Chi è Nonò non lo sapremo forse mai, ma capiamo che la sua voce e i suoi interrogativi hanno a che fare con la narrazione e la storia, entità che fanno capolino da un manoscritto sottratto alla morta, e che si riveleranno elementi centrali di una riflessione lunga una vita – e un libro – sulla narrazione e sulla memoria. Non sarà forse che l’autrice ci sta parlando della letteratura stessa in un raffinatissimo e geniale romanzo? Tra un rimando e l’altro, nel gioco proposto al lettore, il misterioso manoscritto sembra descrivere la realtà, ma in fondo è solo una storia, vale lo stesso come prova? Nonò cerca indizi tra gli scogli e tra le righe, proprio come il lettore: «come si fa a essere certi che i luoghi descritti nei libri sono tal quali a quelli della vita? E le persone?».
Una storia da tenere insieme
C’è un’eco metaletteraria che sussurra tra le righe e suggerisce di cercare la soluzione al giallo di L’isola e il tempo nei filtri che la narrazione attiva sulla realtà, depurandola di dispiaceri, privandola di dettagli, oliando meccanismi per «tenere unite le varie parti della storia, che a volte pare la trama rotta di una vecchia nassa, quando i fili s’imbrogliano oppure vanno da tutte le parti». La densità letteraria di questo romanzo è tutt’uno con la trama: la storia si ripete nelle parole di Nonò, mentre il tempo, che non si schioda dall’isola condannandovi anche la voce narrante, trascorre su piani che non sono mai lineari e la logica, si intuisce, serve poco per illuminare i grandi interrogativi. I fatti si ripetono, ma a furia di raccontarli cambiano, sfuggono di mano nonostante si cerchi aggiustare le cose per come davvero sono state. Un giallo che, stante questa indagine, sembra davvero difficile da risolvere.
«E allora i racconti a cosa servono, se non servono a nulla?» si chiede giustamente Nonò, parlando ai suoi interlocutori sull’isola, ma individuando un dubbio che si insinua nelle mente del lettore.
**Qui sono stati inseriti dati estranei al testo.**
(** ** Sequential use *)

(** The controls that [offered] speaks of are those that [render]
    draws. *)
Lemma offered_on_screen s :
  (forall file,
     offered s (FileSelected file) = true
     <-> exists banner, main (render s) = UploadView false banner) /\
  (forall text,
     offered s (MessageSent text) = true
     <-> exists result name messages loading,
           main (render s) = WorkspaceView result name messages loading) /\
  (offered s ResetClicked = true <-> resetButton (render s) = true).
Proof.
  unfold offered, render; simpl.
  destruct (analysis s), (isProcessing s), (fileData s); simpl;
    repeat split; intros; try discriminate; try tauto; eauto;
    repeat match goal with
           | H : exists _, _ |- _ => destruct H
           end; discriminate.
Qed.

Lemma question_appended afterQuestion l question :
  repliesFollowQuestions afterQuestion l = true ->
  ChatMessage.role question = user ->
  repliesFollowQuestions afterQuestion (l ++ [question]) = true.
Proof.
  intros Hl Hq. revert afterQuestion Hl.
  induction l as [|m l IH]; simpl; intros afterQuestion Hl.
  - now rewrite Hq.
  - destruct (ChatMessage.role m); [apply IH; exact Hl|].
    apply andb_true_iff in Hl as [-> Hl]. simpl. apply IH; exact Hl.
Qed.

Lemma turn_appended afterQuestion l question answer :
  repliesFollowQuestions afterQuestion l = true ->
  ChatMessage.role question = user ->
  repliesFollowQuestions afterQuestion ((l ++ [question]) ++ [answer]) = true.
Proof.
  intros Hl Hq. rewrite <- app_assoc. simpl. revert afterQuestion Hl.
  induction l as [|m l IH]; simpl; intros afterQuestion Hl.
  - rewrite Hq. destruct (ChatMessage.role answer); reflexivity.
  - destruct (ChatMessage.role m); [apply IH; exact Hl|].
    apply andb_true_iff in Hl as [-> Hl]. simpl. apply IH; exact Hl.
Qed.

Lemma offered_upload s file :
  offered s (FileSelected file) = true ->
  analysis s = None /\ isProcessing s = false.
Proof.
  unfold offered. destruct (analysis s), (isProcessing s);
    simpl; intros H; try discriminate; auto.
Qed.

Lemma offered_message s text :
  offered s (MessageSent text) = true ->
  exists file result,
    fileData s = Some file /\ analysis s = Some result /\
    isProcessing s = false.
Proof.
  unfold offered. destruct (analysis s), (isProcessing s), (fileData s);
    simpl; intros H; try discriminate; eauto.
Qed.

(** What sequential use keeps true between actions: nothing is in
    flight, a session without file has no analysis, a session without
    analysis has no chat history, every model message of the chat
    history stands directly after a user message, and the type of the
    stored file is a supported extension. *)
Lemma sequential_settled s : Sequential s -> settled s.
Proof.
  induction 1 as [|env i s Hseq (Hp & Hl & Hfa & Hac & Hfollow & Htype) Hoff].
  - repeat split; try reflexivity; simpl; try discriminate.
  - destruct i as [file|text|].
    + destruct (offered_upload s file Hoff) as [Hnone _].
      destruct (upload_run env file s) as [_ Hf]. rewrite Hf. clear Hf.
      destruct (completion (extraction env file)) as [content|e] eqn:Hx.
      * destruct (supported_type (extraction_returned_supported env file Hx))
          as [_ Hin].
        destruct (respond env (ticks (extraction env file))
                    (AnalyzeData (File.name file) content));
          unfold settled; simpl; repeat split; auto; try discriminate;
          intros stored [= <-]; exact Hin.
      * unfold settled; simpl; repeat split; auto.
    + destruct (offered_message s text Hoff) as (file & result & Hfile & Hres & _).
      rewrite (send_run (alone env) s text Hfile).
      unfold settled, turnEnd; simpl.
      repeat split; auto; try congruence.
      destruct (replyBody (respond env 1 (chatRequest s file text)));
        [apply turn_appended | apply question_appended]; auto.
    + rewrite reset_run. unfold settled; simpl.
      repeat split; auto; discriminate.
Qed.

Lemma readySession_sequential : Sequential readySession.
Proof.
  exact (sequential_step fineWorld (FileSelected dataCsv)
           sequential_start eq_refl).
Defined.

Lemma answeredSession_sequential :
  Sequential (final (dispatch (alone chatDown) (MessageSent "How many columns?")
                       readySession)).
Proof.
  exact (sequential_step chatDown (MessageSent "How many columns?")
           readySession_sequential eq_refl).
Defined.

(** X13.  In sequential use the screen is never stuck: between actions
    it shows either the upload form, ready to take any file, or the
    workspace with the stored file's analysis and the chat, ready to take
    a question, together with the reset button.  It never rests on the
    spinner or on an empty main area. *)
Theorem sequential_never_stuck s :
  Sequential s ->
  (exists banner,
     main (render s) = UploadView false banner /\
     analysis s = None /\
     forall file, offered s (FileSelected file) = true)
  \/
  (exists stored result,
     main (render s)
     = WorkspaceView result (FileData.name stored) (chatMessages s) false /\
     fileData s = Some stored /\ analysis s = Some result /\
     resetButton (render s) = true /\
     offered s ResetClicked = true /\
     forall text, offered s (MessageSent text) = true).
Proof.
  intros Hseq.
  destruct (sequential_settled Hseq) as (Hp & Hl & Hfa & _).
  unfold render, offered; simpl. rewrite Hp, Hl.
  destruct (analysis s) as [result|] eqn:Ha.
  - right. destruct (fileData s) as [stored|] eqn:Hf.
    + exists stored, result. repeat split.
    + specialize (Hfa eq_refl). discriminate.
  - left. eexists. repeat split.
Qed.

Lemma sequential_never_stuck_witness :
  exists stored result,
    main (render readySession)
    = WorkspaceView result (FileData.name stored) [] false /\
    offered readySession ResetClicked = true.
Proof.
  destruct (sequential_never_stuck readySession_sequential)
    as [(banner & Hview & Hnone & _)
       |(stored & result & Hview & _ & _ & _ & Hreset & _)].
  - discriminate Hnone.
  - exists stored, result. split; [exact Hview | exact Hreset].
Defined.

(** X14.  In sequential use the chat history is empty whenever the
    session has no analysis, and no model message stands without its
    question: every model message comes directly after a user message,
    so the first message, when there is one, is a user message. *)
Theorem sequential_replies_follow_questions s :
  Sequential s ->
  repliesFollowQuestions false (chatMessages s) = true /\
  (analysis s = None -> chatMessages s = []) /\
  (forall first rest,
     chatMessages s = first :: rest -> ChatMessage.role first = user).
Proof.
  intros Hseq.
  destruct (sequential_settled Hseq) as (_ & _ & _ & Hac & Hfollow & _).
  split; [exact Hfollow|]. split; [exact Hac|].
  intros first rest E. rewrite E in Hfollow. simpl in Hfollow.
  destruct (ChatMessage.role first); [reflexivity|discriminate].
Qed.

Lemma unansweredSession_sequential :
  Sequential (final (dispatch (alone chatRejectsUndefined)
                       (MessageSent "How many columns?") readySession)).
Proof.
  exact (sequential_step chatRejectsUndefined (MessageSent "How many columns?")
           readySession_sequential eq_refl).
Defined.

Lemma sequential_replies_follow_questions_witness :
  let s := final (dispatch (alone fineWorld) (MessageSent "And rows?")
                    (final (dispatch (alone chatRejectsUndefined)
                              (MessageSent "How many columns?")
                              readySession))) in
  map ChatMessage.role (chatMessages s) = [user; user; model] /\
  repliesFollowQuestions false (chatMessages s) = true.
Proof.
  split; [reflexivity|].
  exact (proj1 (sequential_replies_follow_questions
                  (sequential_step fineWorld (MessageSent "And rows?")
                     unansweredSession_sequential eq_refl))).
Defined.

(** X15.  In sequential use reset gives back the initial session, all
    six cells as at application start. *)
Theorem sequential_reset_initial env s :
  Sequential s ->
  final (dispatch env ResetClicked s) = initialSession.
Proof.
  intros Hseq. destruct (sequential_settled Hseq) as (Hp & Hl & _).
  rewrite reset_run. unfold cleared, initialSession. now rewrite Hp, Hl.
Qed.

Lemma sequential_reset_initial_witness :
  final (dispatch fineWorld ResetClicked
           (final (dispatch (alone chatDown) (MessageSent "How many columns?")
                     readySession)))
  = initialSession.
Proof.
  exact (sequential_reset_initial fineWorld answeredSession_sequential).
Defined.



(** ** Uploads after an earlier failure *)

(** X17.  A successful upload that runs alone ends without error
    message, whatever error the session held before: the banner of an
    earlier failure is gone after a successful retry. *)
Theorem successful_upload_clears_error env file s :
  uploadFailure env file = None ->
  let r := dispatch (alone env) (FileSelected file) s in
  error (final r) = None /\ isProcessing (final r) = false /\
  exists stored result,
    fileData (final r) = Some stored /\ analysis (final r) = Some result.
Proof.
  intros Hok r. destruct (upload_run env file s) as [_ Hf]. fold r in Hf.
  rewrite uploadFailure_cases in Hok. rewrite Hf. clear Hf r.
  destruct (completion (extraction env file)) as [content|e];
    [|discriminate].
  destruct (respond env (ticks (extraction env file))
              (AnalyzeData (File.name file) content)) as [result|e];
    [|discriminate].
  simpl. repeat split. eauto.
Qed.

Lemma successful_upload_clears_error_witness :
  let failed := final (dispatch (alone analysisDown) (FileSelected dataCsv)
                         initialSession) in
  error failed = Some "Quota exceeded" /\
  uploadFailure fineWorld dataCsv = None /\
  error (final (dispatch (alone fineWorld) (FileSelected dataCsv) failed))
  = None.
Proof.
  split; [reflexivity|]. split; [reflexivity|].
  exact (proj1 (successful_upload_clears_error fineWorld dataCsv
                  (final (dispatch (alone analysisDown) (FileSelected dataCsv)
                            initialSession)) eq_refl)).
Defined.

(** X18.  After an upload that ran alone in a session without analysis
    and whose analysis call failed, the screen shows the upload form
    and, the file being stored, the reset button as well; the chat is
    not on screen, so no question can be asked about the stored file,
    and a new upload can be started.  The form comes with the error
    banner when the thrown value is other than [null] and [undefined],
    and without banner when it is [null] or [undefined]. *)
Theorem failed_analysis_screen env file s content e :
  completion (extraction env file) = Returned content ->
  respond env (ticks (extraction env file))
    (AnalyzeData (File.name file) content) = Rejected e ->
  analysis s = None ->
  let r := dispatch (alone env) (FileSelected file) s in
  render (final r)
  = {| resetButton := true;
       main := UploadView false
                 match e with
                 | ThrownObject message =>
                     Some (Js.orElse message processingFallback)
                 | ThrownNullish _ => None
                 end |} /\
  (forall text, offered (final r) (MessageSent text) = false) /\
  (forall next, offered (final r) (FileSelected next) = true).
Proof.
  intros Hx Ha Hnone r. destruct (upload_run env file s) as [_ Hf].
  fold r in Hf. rewrite Hx, Ha in Hf. rewrite Hf. clear Hf r.
  unfold render, offered, failedUpload; simpl. rewrite Hnone.
  destruct e as [v|message]; simpl; [repeat split|].
  pose proof (@orElse_nonempty message processingFallback) as Hne.
  destruct (Js.orElse message processingFallback) as [|c msg];
    [exfalso; apply Hne; [discriminate|reflexivity]|].
  repeat split.
Qed.

Lemma failed_analysis_screen_witness :
  completion (extraction analysisDown dataCsv) = Returned csvText /\
  analysis initialSession = None /\
  render (final (dispatch (alone analysisDown) (FileSelected dataCsv)
                   initialSession))
  = {| resetButton := true;
       main := UploadView false (Some "Quota exceeded") |} /\
  render (final (dispatch (alone analysisRejectsNull) (FileSelected dataCsv)
                   initialSession))
  = {| resetButton := true; main := UploadView false None |}.
Proof.
  split; [reflexivity|]. split; [reflexivity|]. split.
  - exact (proj1 (failed_analysis_screen analysisDown dataCsv initialSession
                    eq_refl eq_refl eq_refl)).
  - exact (proj1 (failed_analysis_screen analysisRejectsNull dataCsv
                    initialSession eq_refl eq_refl eq_refl)).
Defined.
Tanti sono i passaggi che si confondono, tra misteri volutamente nascosti (è facile, nascondere raccontando) e ricordi che sfumano per riapparire in nuove fogge. Ma il lettore abile saprà trovare scorci della soluzione negli indizi sapientemente dosati tra le pagine, come Nonò, lettore, detective della memoria e in fondo anche autore, che commenta: «l’invenzione dà la forma al disordine, oppure si impazzisce, ci si perde a inseguire i fili spersi nella memoria: nel raccomodare la trama, quello che è stato nel passato non è tanto diverso da quello che non è stato».
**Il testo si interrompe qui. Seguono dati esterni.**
Fixpoint lexable (depth : nat) (prev : lex_state) (s : string) {struct s} : bool :=
  match s with
  | EmptyString => true
  | String c r =>
      if is_quote c then lexable_quoted c depth r
      else if is_digit c then
        match prev with
        | AfterWord => false
        | _ => lexable depth AfterDigit r
        end
      else if is_letter c then
        match prev with
        | AfterOther =>
            match s with
            | String "N" (String "o" (String "n" (String "e" r'))) =>
                lexable depth AfterWord r'
            | String "T" (String "r" (String "u" (String "e" r'))) =>
                lexable depth AfterWord r'
            | String "F" (String "a" (String "l" (String "s" (String "e" r')))) =>
                lexable depth AfterWord r'
            | _ => false
            end
        | _ => false
        end
      else if is_open c then
        if (depth <? MAX_DEPTH)%nat then lexable (S depth) AfterOther r else false
      else if is_close c then lexable (Nat.pred depth) AfterOther r
      else if is_separator c then lexable depth AfterOther r
      else false
  end

with lexable_quoted (q : ascii) (depth : nat) (s : string) {struct s} : bool :=
  match s with
  | EmptyString => true
  | String c r =>
      if (c =? q)%char then lexable depth AfterOther r
      else if is_plain c then lexable_quoted q depth r
      else false
  end.

(** The longest run of decimal digits at the head of [s]. *)
Fixpoint scan_digits (s : string) : uint * string :=
  match s with
  | String c r =>
      match digit_of c with
      | Some d => let (u, r') := scan_digits r in (d u, r')
      | None => (Nil, s)
      end
  | EmptyString => (Nil, s)
  end.

Definition INT_LIMIT : Z := 10 ^ 600.

(** A decimal integer literal.  A leading zero before a non-zero value is
    an error; a run of several zeros, or a value of 600 digits or more,
    is left out of the fragment. *)
Definition scan_int (s : string) : parsed (Z * string) :=
  let (u, r) := scan_digits s in
  match u with
  | Nil => Malformed
  | D0 Nil => Parsed (0, r)
  | D0 _ => if Z.of_uint u =? 0 then Unmodelled else Malformed
  | _ => if Z.of_uint u <? INT_LIMIT then Parsed (Z.of_uint u, r) else Unmodelled
  end.

(** The body of a string literal opened by quote [q]. *)
Fixpoint scan_string (q : ascii) (s : string) : parsed (string * string) :=
  match s with
  | EmptyString => Malformed
  | String c r =>
      if (c =? q)%char then Parsed (EmptyString, r)
      else '(t, r') <~ scan_string q r ;; Parsed (String c t, r')
  end.

(** A token that cannot follow a complete value.  A sign there would
    start a binary operation, which is left out of the fragment. *)
Definition unexpected {A : Type} (r : string) : parsed A :=
  match r with
  | String c _ =>
      if (c =? "+")%char || (c =? "-")%char then Unmodelled else Malformed
  | EmptyString => Malformed
  end.

Definition close_tuple (acc : list pyval) (trailing_comma : bool) : pyval :=
  match acc, trailing_comma with
  | [x], false => x
  | _, _ => PTuple (List.rev acc)
  end.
Qual è il potere di questa storia che si muove nel tempo pur non spostandosi mai dalla sua isola, dai segreti di un mare dove le onde confondono i ricordi e mescolano le carte della trama, inabissando la soluzione? Sembrerebbe proprio essere l’immortale magnetismo delle storie: la fantasticheria dell’invenzione, la ricerca di un colpevole per un omicidio misterioso, il rimosso che affiora nella scrittura, i riverberi di una voce che contiene quelle di tutte le storie lette. Storie, solo e meravigliosamente storie: «d’altra parte le storie sono storie, e se c’entrano con le vite di chi le ha scritte importa poco».